[What needs to be done] Only those lines in the data below from the line containing "(** The tasks" through the line containing "Definition task_work (st", both included, should be restated word for word.
Source records START
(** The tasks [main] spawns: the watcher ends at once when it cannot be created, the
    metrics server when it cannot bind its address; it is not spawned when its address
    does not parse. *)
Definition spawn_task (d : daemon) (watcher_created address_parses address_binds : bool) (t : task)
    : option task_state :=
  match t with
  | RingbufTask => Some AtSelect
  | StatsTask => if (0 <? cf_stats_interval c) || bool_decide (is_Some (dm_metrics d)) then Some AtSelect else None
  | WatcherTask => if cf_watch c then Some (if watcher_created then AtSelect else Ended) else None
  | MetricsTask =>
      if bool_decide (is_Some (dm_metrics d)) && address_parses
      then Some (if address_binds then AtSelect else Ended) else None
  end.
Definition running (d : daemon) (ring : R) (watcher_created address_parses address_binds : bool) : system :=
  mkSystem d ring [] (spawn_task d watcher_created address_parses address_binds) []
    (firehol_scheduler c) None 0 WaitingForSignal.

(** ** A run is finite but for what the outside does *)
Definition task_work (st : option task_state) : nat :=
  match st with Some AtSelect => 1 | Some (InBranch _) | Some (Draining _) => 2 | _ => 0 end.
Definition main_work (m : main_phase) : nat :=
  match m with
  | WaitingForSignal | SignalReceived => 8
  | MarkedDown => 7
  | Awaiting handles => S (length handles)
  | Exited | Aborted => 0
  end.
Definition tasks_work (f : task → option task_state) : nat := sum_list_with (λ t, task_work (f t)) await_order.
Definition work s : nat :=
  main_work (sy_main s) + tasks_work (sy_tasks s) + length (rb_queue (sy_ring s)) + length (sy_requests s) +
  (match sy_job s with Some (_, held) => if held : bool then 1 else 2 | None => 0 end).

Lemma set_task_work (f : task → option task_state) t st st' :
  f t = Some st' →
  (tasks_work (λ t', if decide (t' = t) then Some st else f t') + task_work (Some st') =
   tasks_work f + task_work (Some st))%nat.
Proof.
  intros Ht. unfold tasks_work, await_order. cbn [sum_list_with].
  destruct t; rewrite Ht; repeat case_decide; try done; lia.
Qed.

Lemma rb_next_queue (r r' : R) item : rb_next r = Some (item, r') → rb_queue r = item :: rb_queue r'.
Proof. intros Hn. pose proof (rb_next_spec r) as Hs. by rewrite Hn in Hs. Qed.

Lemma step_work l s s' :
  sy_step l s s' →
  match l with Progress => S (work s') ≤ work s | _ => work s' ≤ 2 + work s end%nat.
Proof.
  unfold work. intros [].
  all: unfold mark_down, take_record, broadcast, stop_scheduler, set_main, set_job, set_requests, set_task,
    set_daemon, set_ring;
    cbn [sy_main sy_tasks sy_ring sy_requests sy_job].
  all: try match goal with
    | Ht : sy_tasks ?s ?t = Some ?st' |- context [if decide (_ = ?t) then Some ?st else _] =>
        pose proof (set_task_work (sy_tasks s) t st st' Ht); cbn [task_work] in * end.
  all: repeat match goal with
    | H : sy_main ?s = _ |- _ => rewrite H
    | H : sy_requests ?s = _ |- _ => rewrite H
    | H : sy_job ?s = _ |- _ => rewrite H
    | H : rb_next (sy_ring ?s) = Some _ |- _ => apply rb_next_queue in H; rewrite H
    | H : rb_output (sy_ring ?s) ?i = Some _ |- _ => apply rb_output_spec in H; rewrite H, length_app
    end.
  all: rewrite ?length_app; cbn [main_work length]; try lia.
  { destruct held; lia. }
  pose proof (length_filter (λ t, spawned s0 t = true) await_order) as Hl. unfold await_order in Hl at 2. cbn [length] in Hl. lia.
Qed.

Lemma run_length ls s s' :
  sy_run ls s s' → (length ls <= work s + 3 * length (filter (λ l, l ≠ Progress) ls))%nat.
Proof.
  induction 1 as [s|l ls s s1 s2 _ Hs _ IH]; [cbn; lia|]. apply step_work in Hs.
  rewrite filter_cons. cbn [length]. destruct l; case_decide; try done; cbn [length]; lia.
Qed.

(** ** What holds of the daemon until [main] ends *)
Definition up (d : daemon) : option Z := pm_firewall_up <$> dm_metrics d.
Source records END
Source records START
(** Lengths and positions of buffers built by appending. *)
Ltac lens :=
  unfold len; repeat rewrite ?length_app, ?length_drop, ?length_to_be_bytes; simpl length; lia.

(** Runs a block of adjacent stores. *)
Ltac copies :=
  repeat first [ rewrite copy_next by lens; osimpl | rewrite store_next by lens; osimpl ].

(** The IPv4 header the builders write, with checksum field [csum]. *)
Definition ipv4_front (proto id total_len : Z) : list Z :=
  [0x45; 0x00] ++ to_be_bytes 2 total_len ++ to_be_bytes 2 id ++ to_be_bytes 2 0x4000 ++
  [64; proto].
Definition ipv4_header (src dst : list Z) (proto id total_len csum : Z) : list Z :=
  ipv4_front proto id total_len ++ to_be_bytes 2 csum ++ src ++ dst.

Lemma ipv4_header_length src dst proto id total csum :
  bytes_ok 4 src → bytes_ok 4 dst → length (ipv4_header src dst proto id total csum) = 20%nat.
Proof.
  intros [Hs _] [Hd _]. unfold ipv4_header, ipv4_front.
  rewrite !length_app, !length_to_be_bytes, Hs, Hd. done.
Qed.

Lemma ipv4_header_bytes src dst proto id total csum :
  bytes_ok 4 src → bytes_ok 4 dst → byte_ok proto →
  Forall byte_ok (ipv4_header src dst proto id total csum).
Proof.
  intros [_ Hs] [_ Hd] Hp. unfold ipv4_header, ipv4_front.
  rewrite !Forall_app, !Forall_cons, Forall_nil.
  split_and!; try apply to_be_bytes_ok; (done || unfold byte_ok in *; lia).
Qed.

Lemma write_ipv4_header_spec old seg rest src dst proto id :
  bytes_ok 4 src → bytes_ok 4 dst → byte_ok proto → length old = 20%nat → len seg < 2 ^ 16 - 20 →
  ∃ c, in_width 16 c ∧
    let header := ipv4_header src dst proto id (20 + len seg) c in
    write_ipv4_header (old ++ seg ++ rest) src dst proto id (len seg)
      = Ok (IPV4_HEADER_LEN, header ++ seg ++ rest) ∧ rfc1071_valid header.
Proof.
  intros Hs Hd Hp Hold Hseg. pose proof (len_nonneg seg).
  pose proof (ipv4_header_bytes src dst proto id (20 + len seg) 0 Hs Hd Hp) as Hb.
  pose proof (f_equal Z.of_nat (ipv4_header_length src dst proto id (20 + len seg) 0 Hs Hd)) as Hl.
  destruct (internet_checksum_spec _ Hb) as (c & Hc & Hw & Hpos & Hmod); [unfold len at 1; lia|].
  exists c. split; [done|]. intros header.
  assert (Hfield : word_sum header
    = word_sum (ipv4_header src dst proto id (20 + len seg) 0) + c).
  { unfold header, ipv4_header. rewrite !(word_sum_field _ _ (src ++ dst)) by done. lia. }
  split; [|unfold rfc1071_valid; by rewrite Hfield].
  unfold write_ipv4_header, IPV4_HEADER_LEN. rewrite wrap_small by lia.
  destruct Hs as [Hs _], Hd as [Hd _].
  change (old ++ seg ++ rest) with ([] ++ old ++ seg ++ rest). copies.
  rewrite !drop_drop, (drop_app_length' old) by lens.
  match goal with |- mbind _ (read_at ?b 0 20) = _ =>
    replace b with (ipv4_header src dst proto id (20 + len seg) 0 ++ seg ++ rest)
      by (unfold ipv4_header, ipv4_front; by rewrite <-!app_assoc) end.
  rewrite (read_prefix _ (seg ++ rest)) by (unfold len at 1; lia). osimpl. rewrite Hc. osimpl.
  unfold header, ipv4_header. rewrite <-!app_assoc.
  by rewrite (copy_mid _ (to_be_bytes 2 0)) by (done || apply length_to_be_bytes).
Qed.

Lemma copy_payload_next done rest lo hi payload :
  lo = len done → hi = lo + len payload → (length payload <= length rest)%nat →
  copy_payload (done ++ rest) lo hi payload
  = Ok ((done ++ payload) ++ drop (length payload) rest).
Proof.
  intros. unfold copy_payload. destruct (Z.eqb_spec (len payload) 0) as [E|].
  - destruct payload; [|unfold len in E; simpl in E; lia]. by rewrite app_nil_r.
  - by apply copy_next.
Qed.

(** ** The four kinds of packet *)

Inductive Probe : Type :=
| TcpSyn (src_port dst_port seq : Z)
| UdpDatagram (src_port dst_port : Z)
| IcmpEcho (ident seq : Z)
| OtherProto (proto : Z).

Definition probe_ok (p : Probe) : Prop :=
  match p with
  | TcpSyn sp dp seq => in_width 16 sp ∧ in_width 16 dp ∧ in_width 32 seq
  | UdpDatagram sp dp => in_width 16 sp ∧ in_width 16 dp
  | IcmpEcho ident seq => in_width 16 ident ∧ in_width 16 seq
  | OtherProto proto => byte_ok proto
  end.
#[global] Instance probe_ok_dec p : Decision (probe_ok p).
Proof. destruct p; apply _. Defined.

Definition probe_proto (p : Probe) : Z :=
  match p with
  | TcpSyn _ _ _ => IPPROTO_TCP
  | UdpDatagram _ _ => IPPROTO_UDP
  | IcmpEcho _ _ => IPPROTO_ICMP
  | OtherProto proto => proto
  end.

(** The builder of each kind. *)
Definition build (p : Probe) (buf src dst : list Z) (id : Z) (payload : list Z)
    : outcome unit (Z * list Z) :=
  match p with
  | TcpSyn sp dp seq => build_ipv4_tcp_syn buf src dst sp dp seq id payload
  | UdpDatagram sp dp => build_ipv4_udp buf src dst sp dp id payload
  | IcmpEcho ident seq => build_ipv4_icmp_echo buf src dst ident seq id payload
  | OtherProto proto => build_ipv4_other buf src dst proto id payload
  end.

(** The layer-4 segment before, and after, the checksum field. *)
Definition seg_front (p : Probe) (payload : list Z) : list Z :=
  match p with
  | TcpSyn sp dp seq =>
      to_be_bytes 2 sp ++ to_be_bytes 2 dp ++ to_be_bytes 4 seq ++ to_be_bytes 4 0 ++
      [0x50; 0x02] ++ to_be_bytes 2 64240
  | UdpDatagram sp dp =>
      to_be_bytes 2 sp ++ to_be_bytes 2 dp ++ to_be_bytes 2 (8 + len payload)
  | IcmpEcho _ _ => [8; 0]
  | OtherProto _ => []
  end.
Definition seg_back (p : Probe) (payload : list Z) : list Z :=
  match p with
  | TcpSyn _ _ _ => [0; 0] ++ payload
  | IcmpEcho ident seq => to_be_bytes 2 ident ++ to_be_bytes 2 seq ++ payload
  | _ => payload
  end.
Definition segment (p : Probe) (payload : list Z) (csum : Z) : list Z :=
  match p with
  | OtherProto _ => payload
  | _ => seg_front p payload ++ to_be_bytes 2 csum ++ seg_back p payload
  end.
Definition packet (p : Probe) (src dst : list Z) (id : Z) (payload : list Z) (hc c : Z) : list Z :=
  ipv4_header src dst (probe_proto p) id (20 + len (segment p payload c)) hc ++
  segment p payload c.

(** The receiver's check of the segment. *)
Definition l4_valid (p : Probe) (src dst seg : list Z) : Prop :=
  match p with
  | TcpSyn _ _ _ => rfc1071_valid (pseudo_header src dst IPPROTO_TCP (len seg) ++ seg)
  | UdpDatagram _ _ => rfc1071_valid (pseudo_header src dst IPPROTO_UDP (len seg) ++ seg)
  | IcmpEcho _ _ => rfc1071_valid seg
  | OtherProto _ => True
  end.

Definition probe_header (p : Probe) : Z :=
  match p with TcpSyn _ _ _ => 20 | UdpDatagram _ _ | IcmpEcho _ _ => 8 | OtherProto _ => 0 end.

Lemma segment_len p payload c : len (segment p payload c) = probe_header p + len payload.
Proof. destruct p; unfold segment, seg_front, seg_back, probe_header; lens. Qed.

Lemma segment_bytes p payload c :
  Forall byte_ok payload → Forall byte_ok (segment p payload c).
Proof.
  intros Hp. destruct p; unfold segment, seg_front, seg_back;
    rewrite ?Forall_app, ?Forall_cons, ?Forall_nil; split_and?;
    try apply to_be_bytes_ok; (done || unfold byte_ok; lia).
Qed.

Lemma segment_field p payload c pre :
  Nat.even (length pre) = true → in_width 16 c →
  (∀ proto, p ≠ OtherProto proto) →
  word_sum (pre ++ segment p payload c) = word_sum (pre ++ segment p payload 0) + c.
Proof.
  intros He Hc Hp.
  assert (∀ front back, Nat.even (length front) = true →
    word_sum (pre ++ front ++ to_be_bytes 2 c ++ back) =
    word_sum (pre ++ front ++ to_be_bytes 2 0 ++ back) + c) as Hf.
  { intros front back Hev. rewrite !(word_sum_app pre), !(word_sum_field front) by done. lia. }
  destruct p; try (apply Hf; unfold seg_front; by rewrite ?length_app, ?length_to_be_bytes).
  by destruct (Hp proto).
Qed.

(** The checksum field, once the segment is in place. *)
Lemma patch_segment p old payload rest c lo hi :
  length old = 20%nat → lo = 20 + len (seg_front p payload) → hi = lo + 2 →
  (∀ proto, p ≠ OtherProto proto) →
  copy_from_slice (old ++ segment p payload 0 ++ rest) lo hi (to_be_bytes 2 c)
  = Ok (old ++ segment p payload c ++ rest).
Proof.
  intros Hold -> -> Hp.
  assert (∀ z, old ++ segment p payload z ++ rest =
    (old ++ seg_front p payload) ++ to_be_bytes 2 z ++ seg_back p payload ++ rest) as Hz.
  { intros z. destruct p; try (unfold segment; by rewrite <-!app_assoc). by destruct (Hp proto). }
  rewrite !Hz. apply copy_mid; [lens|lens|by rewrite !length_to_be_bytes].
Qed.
Source records END
[Answer to this task]
(** The tasks [main] spawns: the watcher ends at once when it cannot be created, the
    metrics server when it cannot bind its address; it is not spawned when its address
    does not parse. *)
Definition spawn_task (d : daemon) (watcher_created address_parses address_binds : bool) (t : task)
    : option task_state :=
  match t with
  | RingbufTask => Some AtSelect
  | StatsTask => if (0 <? cf_stats_interval c) || bool_decide (is_Some (dm_metrics d)) then Some AtSelect else None
  | WatcherTask => if cf_watch c then Some (if watcher_created then AtSelect else Ended) else None
  | MetricsTask =>
      if bool_decide (is_Some (dm_metrics d)) && address_parses
      then Some (if address_binds then AtSelect else Ended) else None
  end.
Definition running (d : daemon) (ring : R) (watcher_created address_parses address_binds : bool) : system :=
  mkSystem d ring [] (spawn_task d watcher_created address_parses address_binds) []
    (firehol_scheduler c) None 0 WaitingForSignal.

(** ** A run is finite but for what the outside does *)
Definition task_work (st : option task_state) : nat :=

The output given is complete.